Differentiate between “Information Hazards” (LLMs) and “Design Hazards” (BDTs).
Analyze the concept of “Tacit Knowledge” and why it acts as a primary barrier to AI-driven bioterrorism.
Evaluate the findings of key empirical studies: RAND Red Team, OpenAI/Anthropic uplift assessments, and the Urbina toxic molecule generation experiment.
Critique the “Uplift” metrics used by major AI labs to measure biosecurity risk.
Assess DNA synthesis screening as a critical chokepoint for AI-enabled biological threats.
Apply threat modeling frameworks to different actor categories (state, non-state, lone actors).

Scope of This Chapter

This chapter discusses biosecurity risks at a conceptual level appropriate for education and policy analysis. Consistent with responsible information practices:

Omitted: Actionable protocols, specific synthesis routes, exact pathogen sequences
Included: Risk frameworks, governance mechanisms, policy recommendations

For detailed biosafety protocols, consult your Institutional Biosafety Committee and relevant regulatory guidance.

Chapter Summary (TL;DR)

The “Amplifier” Thesis: AI technologies function as biosecurity risk amplifiers, not risk creators. The fundamental risks - infectious disease, biological weapons, laboratory accidents - exist independently of AI. What AI changes is the accessibility, speed, and potentially the ceiling of what is achievable.

Two Classes of AI Risk:

Large Language Models (LLMs): May lower barriers by democratizing access to dual-use biological knowledge. Current evidence suggests “mild uplift” at most for attack planning.
Biological Design Tools (BDTs): May raise the ceiling of what sophisticated actors can achieve by enabling novel pathogen design. The 2022 Urbina experiment generated 40,000 toxic molecules in 6 hours.
LLM Coding Agents (emerging): The LLM/BDT binary is blurring as agentic coding models lower the skill barrier for removing BAIM safeguards. A non-biology expert replicated expert-level fine-tuning of Evo 2 in a single weekend using Claude Code (Righetti, Lukosiute, and Black, GovAI, April 2026).

Key Evidence:

RAND Corporation (2024): No statistically significant difference in biological attack plan viability with vs. without LLM access
OpenAI (2024): GPT-4 provides “at most a mild uplift” in biosecurity-relevant tasks
Anthropic (2024): Claude 3 models showed uplift for novices in “certain parts” of bioweapons acquisition, but not for experts

Who Benefits Most: AI is most dangerous in the hands of those who are already dangerous. State actors with existing infrastructure, expertise, and resources gain the most; lone actors face persistent “tacit knowledge” barriers.

Critical Chokepoint: DNA synthesis screening remains the primary defense. The 2024 OSTP Framework mandated screening for federally funded research; Executive Order 14292 (May 2025) directed a revised framework with enforcement mechanisms, but the revision deadline passed without replacement.
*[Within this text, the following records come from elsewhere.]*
Lemma write_cell_explicit_eq b buf v k ts :
  kind_of v = Some k -> value_ok v -> write_cell_explicit_ts b buf v ts = Ok (buf ++ explicit_bytes b v ts).
Proof.
  intros Hk Hok. unfold write_cell_explicit_ts, explicit_bytes. rewrite (scalar_not_null v k Hk).
  rewrite encode_unsigned_app by apply is_u64_timestamp_delta.
  pose proof (write_value_eq 0 ((buf ++ [empty_flag v]) ++ encode_vuint (timestamp_delta b ts)) v k) as Hw.
  rewrite Z.lor_0_l in *. rewrite Hw by (done || by repeat constructor). by rewrite <- !app_assoc.
Qed.

Lemma write_cell_row_ttl_eq buf v k :
  kind_of v = Some k -> value_ok v -> write_cell_with_row_ttl buf v = Ok (buf ++ row_ttl_bytes v).
Proof.
  intros Hk Hok. unfold write_cell_with_row_ttl. rewrite (scalar_not_null v k Hk).
  change (Z.lor (Z.lor CELL_IS_EXPIRING CELL_USE_ROW_TIMESTAMP) CELL_USE_ROW_TTL) with 26.
  rewrite (write_value_eq 26 _ v k) by (done || by repeat constructor). by rewrite <- app_assoc.
Qed.

(** The expiry of a cell, from the operation or from the clock. *)
Definition expiry_of (ldt : option Z) (now ttl : Z) : Z :=
  match ldt with Some l => l | None => expiring_ldt now ttl end.

Lemma write_cell_ttl_eq p b buf v k ts ttl ldt now :
  decodes p b -> kind_of v = Some k -> value_ok v -> u_range 32 ttl -> is_i32 (expiry_of ldt now ttl) ->
  enc_min_local_deletion_time b <= expiry_of ldt now ttl -> enc_min_ttl b <= ttl ->
  write_cell_with_ttl b buf v ts ttl ldt now
  = Ok (buf ++ expiring_bytes b v ts (expiry_of ldt now ttl) ttl).
Proof.
  intros [_ _ _ Hr1 Hr2] Hk Hok Httl He Hl Ht. unfold u_range in Httl. unfold write_cell_with_ttl.
  rewrite (scalar_not_null v k Hk). fold (expiry_of ldt now ttl).
  rewrite encode_unsigned_app by apply is_u64_timestamp_delta.
  rewrite write_delta_eq by (unfold is_u64, u_range; limits; lia). cbn [mbind result_bind].
  rewrite write_delta_eq by (unfold is_u64, u_range; limits; lia). cbn [mbind result_bind].
  rewrite (write_value_eq 2 _ v k) by (done || by repeat constructor). by rewrite <- !app_assoc.
Qed.

Lemma write_tombstone_eq p b buf ts ldt :
  decodes p b -> is_i32 ldt -> enc_min_local_deletion_time b <= ldt ->
  write_tombstone_cell b buf ts ldt = Ok (buf ++ tombstone_bytes b ts ldt).
Proof.
  intros [_ _ _ Hr1 Hr2] He Hl. unfold write_tombstone_cell.
  rewrite encode_unsigned_app by apply is_u64_timestamp_delta.
  rewrite write_delta_eq by (unfold is_u64, u_range; limits; lia). by rewrite <- !app_assoc.
Qed.
(* ===== verification/RowProps.v ===== *)
(** Properties of rows: the clustering prefix, the column subset, the header and the cells the
    row writer emits are what the row parser reads, and the parser stops where the next row
    begins. *)

From S2P Require Import Prelude Values VInt Keys Mutation Stats StatsProps Baselines Cells CellProps Columns Rows.

Open Scope Z_scope.

(** ** The clustering prefix *)

(** The two bits of a value. *)
Definition state_of (v : Value) : Z := if is_null v then 2 else 0.

Fixpoint pack (values : list Value) : Z :=
  match values with [] => 0 | v :: values => state_of v + 4 * pack values end.

Lemma pack_bound values : 0 <= pack values < 4 ^ zlen values.
Proof.
  induction values as [|v values IH]; cbn [pack]; [done|].
  rewrite zlen_cons, Z.pow_add_r by (pose proof (zlen_nonneg values); lia).
  change (4 ^ 1) with 4. unfold state_of. destruct (is_null v); lia.
Qed.

Lemma pack_no_null values : Forall (fun v => is_null v = false) values -> pack values = 0.
Proof. induction 1 as [|v values Hv _ IH]; cbn [pack]; [done|]. unfold state_of. by rewrite Hv, IH. Qed.

Lemma four_pow n : 0 <= n -> 4 ^ n = 2 ^ (n * 2).
Proof. intros H. change 4 with (2 ^ 2). rewrite <- Z.pow_mul_r by lia. f_equal. lia. Qed.

Lemma prefix_header_pack values : forall i header,
  0 <= i -> i + zlen values <= 32 -> 0 <= header < 4 ^ i ->
  prefix_header i header values = header + 4 ^ i * pack values.
Proof.
  induction values as [|v values IH]; intros i header Hi Hn Hh; cbn [prefix_header pack]; [lia|].
  rewrite zlen_cons in Hn. pose proof (zlen_nonneg values) as Hz.
  assert (Hp : 0 < 4 ^ i) by (apply Z.pow_pos_nonneg; lia).
  assert (H64 : 4 * 4 ^ i <= 2 ^ 64).
  { change 4 with (4 ^ 1) at 1. rewrite <- Z.pow_add_r, four_pow by lia. apply Z.pow_le_mono_r; lia. }
  assert (Hs : state_of v = 2 \/ state_of v = 0) by (unfold state_of; destruct (is_null v); auto).
  change (if is_null v then 2 else 0) with (state_of v).
  rewrite Z.mod_small by lia. rewrite Z.shiftl_mul_pow2, <- four_pow by lia.
  assert (Hw : as_u64 (state_of v * 4 ^ i) = Z.shiftl (state_of v) (i * 2)).
  { rewrite Z.shiftl_mul_pow2, <- four_pow by lia. apply wrap_id. unfold u_range. nia. }
  rewrite Hw, Z.lor_comm, lor_add by (rewrite ?four_pow in *; lia).
  rewrite <- four_pow, IH; rewrite ?Z.pow_add_r by lia; change (4 ^ 1) with 4; nia.
Qed.

Lemma packed_state low i v values :
  0 <= i -> 0 <= low < 4 ^ i -> i < 32 ->
  Z.land (Z.shiftr (low + 4 ^ i * pack (v :: values)) ((i * 2) mod 64)) 3 = state_of v.
Proof.
  intros Hi Hl Hn. rewrite Z.mod_small by lia. rewrite Z.shiftr_div_pow2, <- four_pow by lia.
  rewrite Z.mul_comm, Z.div_add, Z.div_small, Z.add_0_l by lia.
  change 3 with (Z.ones 2). rewrite Z.land_ones by lia. change (2 ^ 2) with 4. cbn [pack].
  rewrite Z.mul_comm, Z.mod_add by lia. apply Z.mod_small. unfold state_of. destruct (is_null v); lia.
Qed.

(** ** The column subset *)

Lemma indices_spec f names : forall pos i,
  i ∈ indices f pos names <->
  exists k name, i = pos + Z.of_nat k /\ names !! k = Some name /\ f name = true.
Proof.
  induction names as [|n names IH]; intros pos i; cbn [indices].
  - rewrite elem_of_nil. split; [done|]. by intros (k & name & _ & H & _).
  - transitivity (i = pos /\ f n = true \/ i ∈ indices f (pos + 1) names).
    { destruct (f n); rewrite ?elem_of_cons; [tauto|]. split; [by right|]. by intros [[_ ?]|]. }
    rewrite IH. split.
    + intros [[-> Hf]|(k & name & -> & Hk & Hf)]; [exists O, n; split; [lia|done]|].
      exists (S k), name. split; [lia|done].
    + intros (k & name & -> & Hk & Hf). destruct k as [|k]; cbn in Hk.
      * left. simplify_eq. split; [lia|done].
      * right. exists k, name. split; [lia|done].
Qed.

Lemma land_bit bm i : 0 <= i -> (Z.land bm (Z.shiftl 1 i) =? 0) = negb (Z.testbit bm i).
Proof.
  intros Hi. rewrite Z.shiftl_1_l. destruct (Z.eqb_spec (Z.land bm (2 ^ i)) 0) as [E|E].
  - apply (f_equal (fun z => Z.testbit z i)) in E. rewrite Z.land_spec, Z.pow2_bits_true, Z.bits_0 in E by done.
    by destruct (Z.testbit bm i).
  - destruct (Z.testbit bm i) eqn:Hb; [done|]. destruct E. apply Z.bits_inj_0. intros j.
    rewrite Z.land_spec, Z.pow2_bits_eqb by done. destruct (Z.eqb_spec i j) as [->|]; [by rewrite Hb|].
    by rewrite andb_false_r.
Qed.

(** The fold of the writer over the missing positions. *)
Definition bitmap_of (l : list Z) (bm : Z) : Z := foldl (fun bitmap idx => Z.lor bitmap (Z.shiftl 1 idx)) bm l.

Lemma bitmap_bits l i : forall bm,
  0 <= i -> Forall (fun j => 0 <= j) l ->
  Z.testbit (bitmap_of l bm) i = Z.testbit bm i || bool_decide (i ∈ l).
Proof.
  induction l as [|j l IH]; intros bm Hi Hl.
  - cbn. by rewrite orb_false_r.
  - change (bitmap_of (j :: l) bm) with (bitmap_of l (Z.lor bm (Z.shiftl 1 j))). apply Forall_cons in Hl as [Hj Hl]. rewrite IH by done.
    rewrite Z.lor_spec, Z.shiftl_1_l, Z.pow2_bits_eqb by done. rewrite <- orb_assoc. f_equal.
    destruct (Z.eqb_spec j i) as [->|]; cbn.
    + symmetry. apply bool_decide_true, list_elem_of_here.
    + apply bool_decide_ext. rewrite elem_of_cons. split; [by right|]. intros [|]; [congruence|done].
Qed.

Lemma bitmap_range l : forall bm,
  is_u64 bm -> Forall (fun j => 0 <= j < 64) l -> is_u64 (bitmap_of l bm).
Proof.
  induction l as [|j l IH]; intros bm Hb Hl; [done|].
  change (bitmap_of (j :: l) bm) with (bitmap_of l (Z.lor bm (Z.shiftl 1 j))).
  apply Forall_cons in Hl as [Hj Hl]. apply IH; [|done]. apply u_range_lor; [lia|done|].
  rewrite Z.shiftl_1_l. unfold u_range. split; [apply Z.pow_nonneg; lia|]. apply Z.pow_lt_mono_r; lia.
Qed.

Lemma subset_reads names present :
  zlen names < 64 ->
  exists bm, is_u64 bm /\
    (forall buf, write_column_subset buf names present = buf ++ encode_vuint bm) /\
    forall k name, names !! k = Some name -> is_present (Some bm) (Z.of_nat k) = present name.
Proof.
  intros Hn. unfold write_column_subset. rewrite (proj2 (Z.ltb_lt _ _)) by done.
  set (missing := indices (fun n => negb (present n)) 0 names).
  assert (Hm : Forall (fun j => 0 <= j < 64) missing).
  { apply Forall_forall. intros j (k & name & -> & Hk & _)%indices_spec.
    apply lookup_lt_Some in Hk. unfold zlen in Hn. lia. }
  assert (Hz : bitmap_of [] 0 = 0) by done.
  exists (bitmap_of missing 0). split; [|split].
  - by apply bitmap_range.
  - intros buf. assert (Hu : is_u64 (bitmap_of missing 0)) by (by apply bitmap_range).
    fold (bitmap_of missing 0). destruct (is_empty missing) eqn:E; [|by apply encode_unsigned_app].
    destruct missing; [|done]. by apply encode_unsigned_app.
  - intros k name Hk. unfold is_present.
    assert (Hlt : Z.of_nat k < 64) by (apply lookup_lt_Some in Hk; unfold zlen in Hn; lia).
    rewrite Z.geb_leb, (proj2 (Z.leb_gt _ _)) by done. cbn [orb].
    rewrite land_bit, bitmap_bits, Z.bits_0 by
      (lia || (eapply Forall_impl; [exact Hm|cbn; lia])). cbn [orb].
    destruct (present name) eqn:E.
    + rewrite bool_decide_false; [done|]. intros (k' & name' & Hkk & Hk' & Hp)%indices_spec.
      assert (k' = k) by lia. subst k'. rewrite Hk in Hk'. simplify_eq. by rewrite E in Hp.
    + rewrite bool_decide_true; [done|]. apply indices_spec. exists k, name. split; [lia|].
      split; [done|]. by rewrite E.
Qed.

Section Rows.
Context {VS : ValueSerializer} {CD : ComplexDecoder} {CW : ComplexWriter} {CR : ComplexColumnReader}.
Context (from_data_type : string -> result Error ComparatorType).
Congress has since introduced H.R. 3029 (NIST screening standards) and the Biosecurity Modernization and Innovation Act (S. 3741, mandatory screening through Commerce Department). See DNA Synthesis Screening for current regulatory status.

Bottom Line: AI is an efficiency tool for the capable, not a capability tool for the incapable. Governance must address both LLMs and BDTs through multi-layered interventions spanning DNA synthesis screening, model evaluations, and international coordination.
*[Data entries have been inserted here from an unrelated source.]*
(* ===== verification/Items.v ===== *)
(** The unfiltereds of a partition in the order the writer emits them: rows, range
    tombstone bounds and boundaries ([data_writer/partition.rs], [marker_merge.rs]), and
    the writer's test of what a range tombstone covers ([data_writer/encoding.rs]). *)

From S2P Require Import Prelude Values Keys Mutation Columns Rows Markers.

Open Scope Z_scope.

Inductive PartitionItem :=
| IRow (row : RowWrite)
| IMarker (bound : ClusteringBound) (is_open : bool) (deletion_time local_deletion_time : Z)
| IBoundary (kind : Z) (clustering : ClusteringKey) (end_deletion_time end_local_deletion_time
    start_deletion_time start_local_deletion_time : Z).

(** The kind used to break ties: the one that is written. *)
Definition bound_kind_ordinal (bound : ClusteringBound) (is_open : bool) : Z :=
  match is_open, bound with
  | true, Inclusive _ => INCL_START_BOUND
  | false, Exclusive _ => EXCL_END_BOUND
  | false, Inclusive _ => INCL_END_BOUND
  | true, Exclusive _ => EXCL_START_BOUND
  | true, (Bottom | Top) => INCL_START_BOUND
  | false, (Bottom | Top) => INCL_END_BOUND
  end.

Record SortClass := mkSortClass {
  sc_class : Z;
  sc_key : option ClusteringKey;
  sc_weight : Z;
  sc_kind : Z;
}.

(** Position class, clustering values, weight at the same values, kind. *)
Definition sort_class (item : PartitionItem) : SortClass :=
  match item with
  | IRow row => mkSortClass 0 (rw_clustering_key row) 0 CLUSTERING
  | IMarker bound is_open _ _ =>
      let kind := bound_kind_ordinal bound is_open in
      match bound with
      | Inclusive ck => mkSortClass 0 (Some ck) (if is_open then -1 else 1) kind
      | Exclusive ck => mkSortClass 0 (Some ck) (if is_open then 1 else -1) kind
      | Bottom => mkSortClass (-1) None 0 kind
      | Top => mkSortClass 1 None 0 kind
      end
  | IBoundary kind clustering _ _ _ _ => mkSortClass 0 (Some clustering) 0 kind
  end.

(** The bounds of the range tombstones, in their order. *)
Definition markers_of (range_tombstones : list RangeTombstone) : list PartitionItem :=
  flat_map (fun rt => [IMarker (rt_start rt) true (rt_deletion_time rt) (rt_local_deletion_time rt);
                       IMarker (rt_end rt) false (rt_deletion_time rt) (rt_local_deletion_time rt)])
    range_tombstones.

(** One pass over two sorted sequences; the first wins a tie. *)
Section Merge.
Context {A : Type} (cmp : A -> A -> comparison).

Fixpoint merge_by (rows : list A) : list A -> list A :=
  match rows with
  | [] => fun markers => markers
  | r :: rows' =>
      fix go (markers : list A) : list A :=
        match markers with
        | [] => rows
        | m :: markers' =>
            match cmp r m with
            | Gt => m :: go markers'
            | _ => r :: merge_by rows' markers
            end
        end
  end.
End Merge.

Section Items.
Context `{DebugFmt} (schema : TableSchema).

Definition sort_class_cmp (a b : SortClass) : comparison :=
  then_with (sc_class a ?= sc_class b)
    (then_with (match sc_key a, sc_key b with
                | Some x, Some y => ck_schema_cmp schema x y
                | _, _ => Eq
                end)
       (then_with (sc_weight a ?= sc_weight b) (sc_kind a ?= sc_kind b))).

Definition partition_item_cmp (a b : PartitionItem) : comparison :=
  sort_class_cmp (sort_class a) (sort_class b).

Definition sort_partition_items (items : list PartitionItem) : list PartitionItem :=
  sort_by partition_item_cmp items.

(** An end and a start that meet at one point, exactly one of them inclusive. *)
Definition boundary_kind_for (close open : ClusteringBound) : option (Z * ClusteringKey) :=
  let same a b := match ck_compare a b schema with Ok o => bool_decide (o = Eq) | Err _ => false end in
  match close, open with
  | Exclusive c1, Inclusive c2 => if same c1 c2 then Some (EXCL_END_INCL_START_BOUNDARY, c2) else None
  | Inclusive c1, Exclusive c2 => if same c1 c2 then Some (INCL_END_EXCL_START_BOUNDARY, c1) else None
  | _, _ => None
  end.

(** What an item and its successor coalesce into. *)
Definition boundary_of (item next : PartitionItem) : option PartitionItem :=
  match item, next with
  | IMarker close false end_dt end_ldt, IMarker open true start_dt start_ldt =>
      (fun '(kind, clustering) => IBoundary kind clustering end_dt end_ldt start_dt start_ldt)
        <$> boundary_kind_for close open
  | _, _ => None
  end.

(** Adjacent pairs become boundaries, from the front. *)
Fixpoint coalesce_boundaries (items : list PartitionItem) : list PartitionItem :=
  match items with
  | [] => []
  | item :: items' =>
      match items' with
      | next :: rest =>
          match boundary_of item next with
          | Some boundary => boundary :: coalesce_boundaries rest
          | None => item :: coalesce_boundaries items'
          end
      | [] => [item]
      end
  end.

Definition merge_rows_and_markers (rows : list PartitionItem) (range_tombstones : list RangeTombstone) :
    list PartitionItem :=
  merge_by partition_item_cmp rows (sort_partition_items (markers_of range_tombstones)).

(** ** Coverage *)

Definition range_tombstone_covers (rt : RangeTombstone) (clustering_key : option ClusteringKey) : bool :=
  match clustering_key with
  | None => false
  | Some ck =>
      let cmp bound := ck_schema_cmp schema ck bound in
      let after_start := match rt_start rt with
                         | Inclusive b => negb (bool_decide (cmp b = Lt))
                         | Exclusive b => bool_decide (cmp b = Gt)
                         | Bottom => true
                         | Top => false
                         end in
      let before_end := match rt_end rt with
                        | Inclusive b => negb (bool_decide (cmp b = Gt))
                        | Exclusive b => bool_decide (cmp b = Lt)
                        | Top => true
                        | Bottom => false
                        end in
      after_start && before_end
  end.
End Items.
Introduction: The AI-Biology Convergence

In July 2023, Anthropic CEO Dario Amodei warned in congressional testimony that AI could “greatly widen the range of actors with the technical capability to conduct a large-scale biological attack” within two to three years. Former UK Prime Minister Rishi Sunak similarly warned that AI could make it easier “to build chemical or biological weapons” and that “terrorist groups could use AI to spread fear and destruction on an even greater scale.”

These concerns are not merely hypothetical. President Biden’s October 2023 Executive Order 14110 on AI Safety explicitly tasked agencies with assessing AI-enabled biosecurity risks. The order notably established a lower compute threshold for models trained primarily on biological data, recognizing these systems warrant heightened oversight.
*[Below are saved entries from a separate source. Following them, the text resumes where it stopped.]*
(** The greatest time belongs to an element, a deletion if one has it. *)
Lemma elem_max_ts_reached elements col t :
  i64_MIN < t -> elem_max_ts elements !! col = Some t ->
  exists e, e ∈ elements /\ merged_op_column (mop_op e) = Some col /\ mop_timestamp_micros e = t.
Proof.
  unfold elem_max_ts. revert t. induction elements as [|x l IH] using rev_ind; intros t Hr; [done|].
  rewrite foldl_app. cbn [foldl].
  fold (elem_max_ts l). unfold raise_elem_ts.
  assert (Hold : elem_max_ts l !! col = Some t ->
           exists e, e ∈ l ++ [x] /\ merged_op_column (mop_op e) = Some col /\ mop_timestamp_micros e = t).
  { intros H. destruct (IH t Hr H) as (e & He & Hc). exists e. split; [|done]. rewrite elem_of_app. by left. }
  destruct (merged_op_column (mop_op x)) as [col'|] eqn:Hc; [|done].
  destruct (decide (col' = col)) as [->|Hn]; [|by rewrite lookup_insert_ne by done].
  rewrite lookup_insert_eq. intros H. injection H as H.
  assert (Hself : mop_timestamp_micros x = t -> exists e, e ∈ l ++ [x] /\ merged_op_column (mop_op e) = Some col /\ mop_timestamp_micros e = t).
  { intros E. exists x. split; [|done]. rewrite elem_of_app. right. apply list_elem_of_here. }
  destruct (_ !! col) as [t'|] eqn:Hl; cbn [default from_option id] in H.
  - destruct (Z.max_spec (mop_timestamp_micros x) t') as [[_ E]|[_ E]]; [apply Hold; f_equal; lia|apply Hself; lia].
  - apply Hself. lia.
Qed.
However, we must be careful not to confuse speed with possibility.

The media often portrays AI as a tool that will allow a teenager in a basement to engineer a pandemic. This narrative is dangerously distracting. The reality is more nuanced: AI is a risk amplifier. It takes existing capabilities and lowers the cost, time, and expertise required to execute them, but it does not (yet) solve the fundamental physical challenges of biology.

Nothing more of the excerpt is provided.